◆ **Try it**:
In the records below, find the line with "counted by [page_inc_ref]. *)" and the line with "#[export] Instance allocator_ops". Print both exactly, along with every line between them, and no other line.

◆ **Excerpted data**:
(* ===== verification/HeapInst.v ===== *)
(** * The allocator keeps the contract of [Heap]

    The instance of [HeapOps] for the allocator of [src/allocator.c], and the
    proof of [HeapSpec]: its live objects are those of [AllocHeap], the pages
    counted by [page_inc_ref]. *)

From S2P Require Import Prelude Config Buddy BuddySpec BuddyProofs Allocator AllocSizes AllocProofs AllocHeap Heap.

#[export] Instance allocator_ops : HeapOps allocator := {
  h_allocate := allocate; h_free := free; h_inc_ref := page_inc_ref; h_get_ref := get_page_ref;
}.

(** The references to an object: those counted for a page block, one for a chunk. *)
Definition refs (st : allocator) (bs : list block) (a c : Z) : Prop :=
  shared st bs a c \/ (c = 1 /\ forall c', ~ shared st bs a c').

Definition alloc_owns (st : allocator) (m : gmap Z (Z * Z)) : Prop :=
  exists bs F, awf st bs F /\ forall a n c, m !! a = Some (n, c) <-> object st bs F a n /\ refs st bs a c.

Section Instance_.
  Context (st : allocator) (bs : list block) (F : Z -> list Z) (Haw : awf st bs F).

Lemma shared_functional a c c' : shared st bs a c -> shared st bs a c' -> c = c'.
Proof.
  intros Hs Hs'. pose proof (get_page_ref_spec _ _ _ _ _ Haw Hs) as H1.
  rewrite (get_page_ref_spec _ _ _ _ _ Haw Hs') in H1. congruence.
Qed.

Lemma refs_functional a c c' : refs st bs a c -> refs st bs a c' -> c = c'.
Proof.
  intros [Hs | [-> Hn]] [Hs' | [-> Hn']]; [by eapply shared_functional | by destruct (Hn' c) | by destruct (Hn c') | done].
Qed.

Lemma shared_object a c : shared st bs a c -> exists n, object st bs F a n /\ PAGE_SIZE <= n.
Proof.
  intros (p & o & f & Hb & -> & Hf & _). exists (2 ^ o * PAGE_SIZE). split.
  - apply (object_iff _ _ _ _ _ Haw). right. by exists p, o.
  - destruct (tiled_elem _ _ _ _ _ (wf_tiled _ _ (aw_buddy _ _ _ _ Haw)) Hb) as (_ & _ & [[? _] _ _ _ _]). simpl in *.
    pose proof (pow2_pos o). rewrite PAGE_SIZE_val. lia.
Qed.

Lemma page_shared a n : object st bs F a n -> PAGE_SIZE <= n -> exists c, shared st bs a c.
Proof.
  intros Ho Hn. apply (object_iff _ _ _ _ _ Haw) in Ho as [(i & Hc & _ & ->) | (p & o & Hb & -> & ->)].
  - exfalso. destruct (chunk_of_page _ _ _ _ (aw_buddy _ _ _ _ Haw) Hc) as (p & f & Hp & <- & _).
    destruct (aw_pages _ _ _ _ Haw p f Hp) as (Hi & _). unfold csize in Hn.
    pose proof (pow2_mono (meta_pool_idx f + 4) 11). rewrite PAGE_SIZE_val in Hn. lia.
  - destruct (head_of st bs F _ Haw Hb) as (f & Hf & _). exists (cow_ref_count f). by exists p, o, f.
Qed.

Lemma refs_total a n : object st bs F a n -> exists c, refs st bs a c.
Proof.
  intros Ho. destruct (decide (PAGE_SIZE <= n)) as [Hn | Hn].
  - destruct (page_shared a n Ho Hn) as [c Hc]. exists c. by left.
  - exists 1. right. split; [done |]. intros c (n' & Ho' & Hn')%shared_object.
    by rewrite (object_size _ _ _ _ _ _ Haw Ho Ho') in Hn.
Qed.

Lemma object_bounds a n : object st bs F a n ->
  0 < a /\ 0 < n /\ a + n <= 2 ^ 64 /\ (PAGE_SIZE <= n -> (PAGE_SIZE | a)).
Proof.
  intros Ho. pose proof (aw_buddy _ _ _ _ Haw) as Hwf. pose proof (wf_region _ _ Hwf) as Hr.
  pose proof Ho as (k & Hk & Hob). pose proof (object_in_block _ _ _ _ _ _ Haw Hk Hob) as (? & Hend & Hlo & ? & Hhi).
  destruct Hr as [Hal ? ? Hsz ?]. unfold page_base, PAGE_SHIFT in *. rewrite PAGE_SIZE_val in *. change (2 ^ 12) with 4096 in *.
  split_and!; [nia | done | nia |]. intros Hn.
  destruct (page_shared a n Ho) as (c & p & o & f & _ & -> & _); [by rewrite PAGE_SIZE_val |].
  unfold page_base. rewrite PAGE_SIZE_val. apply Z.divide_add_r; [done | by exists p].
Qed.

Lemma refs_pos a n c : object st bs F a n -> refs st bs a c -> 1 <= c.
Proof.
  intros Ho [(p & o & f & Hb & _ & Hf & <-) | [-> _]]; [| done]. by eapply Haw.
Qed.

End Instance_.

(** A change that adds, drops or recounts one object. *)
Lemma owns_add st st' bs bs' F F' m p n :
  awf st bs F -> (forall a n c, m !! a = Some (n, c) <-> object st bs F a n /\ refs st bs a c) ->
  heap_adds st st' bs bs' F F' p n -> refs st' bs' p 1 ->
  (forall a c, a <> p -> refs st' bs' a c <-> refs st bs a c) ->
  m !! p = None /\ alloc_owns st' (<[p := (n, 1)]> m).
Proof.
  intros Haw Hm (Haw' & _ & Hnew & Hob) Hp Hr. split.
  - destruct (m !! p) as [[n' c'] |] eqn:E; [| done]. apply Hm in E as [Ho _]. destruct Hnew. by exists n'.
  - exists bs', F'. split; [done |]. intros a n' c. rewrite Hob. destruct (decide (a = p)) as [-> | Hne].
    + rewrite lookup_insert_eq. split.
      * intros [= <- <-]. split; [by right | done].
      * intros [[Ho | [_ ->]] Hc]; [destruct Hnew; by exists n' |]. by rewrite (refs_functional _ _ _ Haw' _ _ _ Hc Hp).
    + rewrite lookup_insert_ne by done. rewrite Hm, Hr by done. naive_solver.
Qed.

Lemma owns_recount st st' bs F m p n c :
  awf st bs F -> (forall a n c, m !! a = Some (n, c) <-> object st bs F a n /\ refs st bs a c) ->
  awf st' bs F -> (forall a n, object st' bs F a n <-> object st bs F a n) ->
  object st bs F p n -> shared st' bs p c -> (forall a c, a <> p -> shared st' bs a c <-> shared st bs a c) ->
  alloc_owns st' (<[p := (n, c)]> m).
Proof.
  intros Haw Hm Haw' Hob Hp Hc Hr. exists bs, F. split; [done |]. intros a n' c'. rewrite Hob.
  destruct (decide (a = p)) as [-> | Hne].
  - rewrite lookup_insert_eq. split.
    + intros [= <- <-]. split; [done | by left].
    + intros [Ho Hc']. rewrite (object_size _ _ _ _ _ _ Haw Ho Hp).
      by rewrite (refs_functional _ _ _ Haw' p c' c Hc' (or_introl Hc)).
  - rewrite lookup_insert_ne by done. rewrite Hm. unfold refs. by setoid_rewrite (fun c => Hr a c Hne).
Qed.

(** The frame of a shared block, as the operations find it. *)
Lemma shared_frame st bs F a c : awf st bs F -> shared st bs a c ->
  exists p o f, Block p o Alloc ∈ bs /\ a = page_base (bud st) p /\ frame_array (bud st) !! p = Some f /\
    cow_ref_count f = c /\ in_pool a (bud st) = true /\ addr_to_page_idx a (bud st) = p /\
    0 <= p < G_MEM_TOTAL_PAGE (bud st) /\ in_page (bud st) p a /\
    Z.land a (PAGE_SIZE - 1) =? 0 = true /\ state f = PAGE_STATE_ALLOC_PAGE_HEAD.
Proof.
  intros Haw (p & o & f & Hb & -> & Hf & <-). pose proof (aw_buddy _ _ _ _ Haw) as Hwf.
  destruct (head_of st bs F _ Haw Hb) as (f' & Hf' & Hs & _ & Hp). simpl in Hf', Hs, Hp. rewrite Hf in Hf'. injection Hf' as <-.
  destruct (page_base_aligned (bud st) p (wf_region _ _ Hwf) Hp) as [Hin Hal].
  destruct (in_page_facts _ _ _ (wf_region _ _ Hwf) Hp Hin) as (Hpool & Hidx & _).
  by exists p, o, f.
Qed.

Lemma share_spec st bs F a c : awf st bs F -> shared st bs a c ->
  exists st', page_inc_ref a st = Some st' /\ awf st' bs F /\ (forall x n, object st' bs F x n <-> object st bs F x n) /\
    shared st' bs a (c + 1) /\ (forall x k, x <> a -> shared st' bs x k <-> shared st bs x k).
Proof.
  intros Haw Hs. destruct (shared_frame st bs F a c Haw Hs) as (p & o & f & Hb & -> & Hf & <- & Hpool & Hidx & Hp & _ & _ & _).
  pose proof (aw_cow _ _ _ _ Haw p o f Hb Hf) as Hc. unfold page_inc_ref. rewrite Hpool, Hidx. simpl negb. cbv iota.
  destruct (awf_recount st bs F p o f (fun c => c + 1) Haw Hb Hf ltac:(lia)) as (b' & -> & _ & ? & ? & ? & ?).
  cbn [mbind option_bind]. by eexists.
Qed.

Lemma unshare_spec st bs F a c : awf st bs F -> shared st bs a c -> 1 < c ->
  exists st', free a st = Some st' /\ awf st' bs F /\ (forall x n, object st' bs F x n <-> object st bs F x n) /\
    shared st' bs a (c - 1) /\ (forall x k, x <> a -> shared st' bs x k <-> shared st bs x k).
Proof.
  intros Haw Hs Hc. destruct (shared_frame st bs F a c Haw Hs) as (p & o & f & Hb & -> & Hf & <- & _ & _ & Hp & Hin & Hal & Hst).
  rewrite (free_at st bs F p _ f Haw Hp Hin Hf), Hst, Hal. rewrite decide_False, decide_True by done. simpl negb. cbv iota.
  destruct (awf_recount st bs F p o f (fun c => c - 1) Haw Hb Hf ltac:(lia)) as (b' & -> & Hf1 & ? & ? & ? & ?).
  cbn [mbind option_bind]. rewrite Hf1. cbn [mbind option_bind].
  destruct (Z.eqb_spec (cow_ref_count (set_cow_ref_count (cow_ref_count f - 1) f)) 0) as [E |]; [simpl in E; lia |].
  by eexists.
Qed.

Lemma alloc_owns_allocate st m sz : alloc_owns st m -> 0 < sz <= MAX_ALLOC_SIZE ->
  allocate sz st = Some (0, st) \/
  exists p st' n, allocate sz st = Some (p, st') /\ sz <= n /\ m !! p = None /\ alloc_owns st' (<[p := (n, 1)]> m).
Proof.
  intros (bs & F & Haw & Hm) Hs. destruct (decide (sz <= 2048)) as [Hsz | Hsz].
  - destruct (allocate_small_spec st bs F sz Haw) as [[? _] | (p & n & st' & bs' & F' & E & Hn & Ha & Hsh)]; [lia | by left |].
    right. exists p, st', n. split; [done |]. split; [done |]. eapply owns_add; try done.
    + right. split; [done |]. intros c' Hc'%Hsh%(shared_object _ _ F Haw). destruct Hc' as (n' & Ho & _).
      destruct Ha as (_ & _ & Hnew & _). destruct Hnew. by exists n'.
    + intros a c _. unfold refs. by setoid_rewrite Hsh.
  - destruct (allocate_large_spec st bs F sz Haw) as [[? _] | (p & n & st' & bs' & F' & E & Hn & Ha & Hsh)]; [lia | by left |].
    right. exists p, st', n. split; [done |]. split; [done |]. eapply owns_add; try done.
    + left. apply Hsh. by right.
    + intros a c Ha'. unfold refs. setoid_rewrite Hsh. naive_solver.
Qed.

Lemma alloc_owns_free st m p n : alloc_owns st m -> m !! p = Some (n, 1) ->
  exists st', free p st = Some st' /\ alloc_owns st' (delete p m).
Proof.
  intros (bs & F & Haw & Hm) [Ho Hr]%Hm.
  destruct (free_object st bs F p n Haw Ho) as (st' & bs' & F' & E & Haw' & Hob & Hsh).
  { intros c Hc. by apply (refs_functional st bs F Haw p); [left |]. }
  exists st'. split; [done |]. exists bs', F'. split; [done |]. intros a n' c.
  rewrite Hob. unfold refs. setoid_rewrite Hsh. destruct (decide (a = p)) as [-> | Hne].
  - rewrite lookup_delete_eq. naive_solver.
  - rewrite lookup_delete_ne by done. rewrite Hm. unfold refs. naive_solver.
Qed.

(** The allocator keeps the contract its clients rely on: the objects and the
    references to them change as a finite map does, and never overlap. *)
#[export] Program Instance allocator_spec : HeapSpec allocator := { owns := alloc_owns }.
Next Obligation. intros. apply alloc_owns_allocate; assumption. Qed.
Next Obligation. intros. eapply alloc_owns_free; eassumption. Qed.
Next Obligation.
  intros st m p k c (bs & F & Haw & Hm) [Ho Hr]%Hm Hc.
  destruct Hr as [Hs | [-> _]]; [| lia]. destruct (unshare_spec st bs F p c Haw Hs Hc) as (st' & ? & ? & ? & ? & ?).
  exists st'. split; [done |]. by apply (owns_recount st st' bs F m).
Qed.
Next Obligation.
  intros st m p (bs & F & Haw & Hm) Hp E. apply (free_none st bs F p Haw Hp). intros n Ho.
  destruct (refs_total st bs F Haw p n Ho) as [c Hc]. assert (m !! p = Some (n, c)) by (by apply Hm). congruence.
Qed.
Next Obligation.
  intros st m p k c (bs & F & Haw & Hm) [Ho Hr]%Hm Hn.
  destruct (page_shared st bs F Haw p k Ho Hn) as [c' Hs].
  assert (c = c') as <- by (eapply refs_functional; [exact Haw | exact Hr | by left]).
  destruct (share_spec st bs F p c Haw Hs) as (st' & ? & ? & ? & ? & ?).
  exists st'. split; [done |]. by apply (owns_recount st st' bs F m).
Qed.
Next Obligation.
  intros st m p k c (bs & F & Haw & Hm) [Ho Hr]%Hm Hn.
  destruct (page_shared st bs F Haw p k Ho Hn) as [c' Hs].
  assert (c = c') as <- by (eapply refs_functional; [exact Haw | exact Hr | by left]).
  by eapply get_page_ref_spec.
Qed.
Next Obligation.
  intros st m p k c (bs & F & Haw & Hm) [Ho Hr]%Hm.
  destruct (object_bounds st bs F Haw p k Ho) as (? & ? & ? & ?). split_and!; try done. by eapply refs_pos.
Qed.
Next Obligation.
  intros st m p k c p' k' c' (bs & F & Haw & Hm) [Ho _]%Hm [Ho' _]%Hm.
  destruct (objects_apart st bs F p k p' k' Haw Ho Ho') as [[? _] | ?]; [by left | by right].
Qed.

◆ **Answer area**:
    counted by [page_inc_ref]. *)

From S2P Require Import Prelude Config Buddy BuddySpec BuddyProofs Allocator AllocSizes AllocProofs AllocHeap Heap.

#[export] Instance allocator_ops : HeapOps allocator := {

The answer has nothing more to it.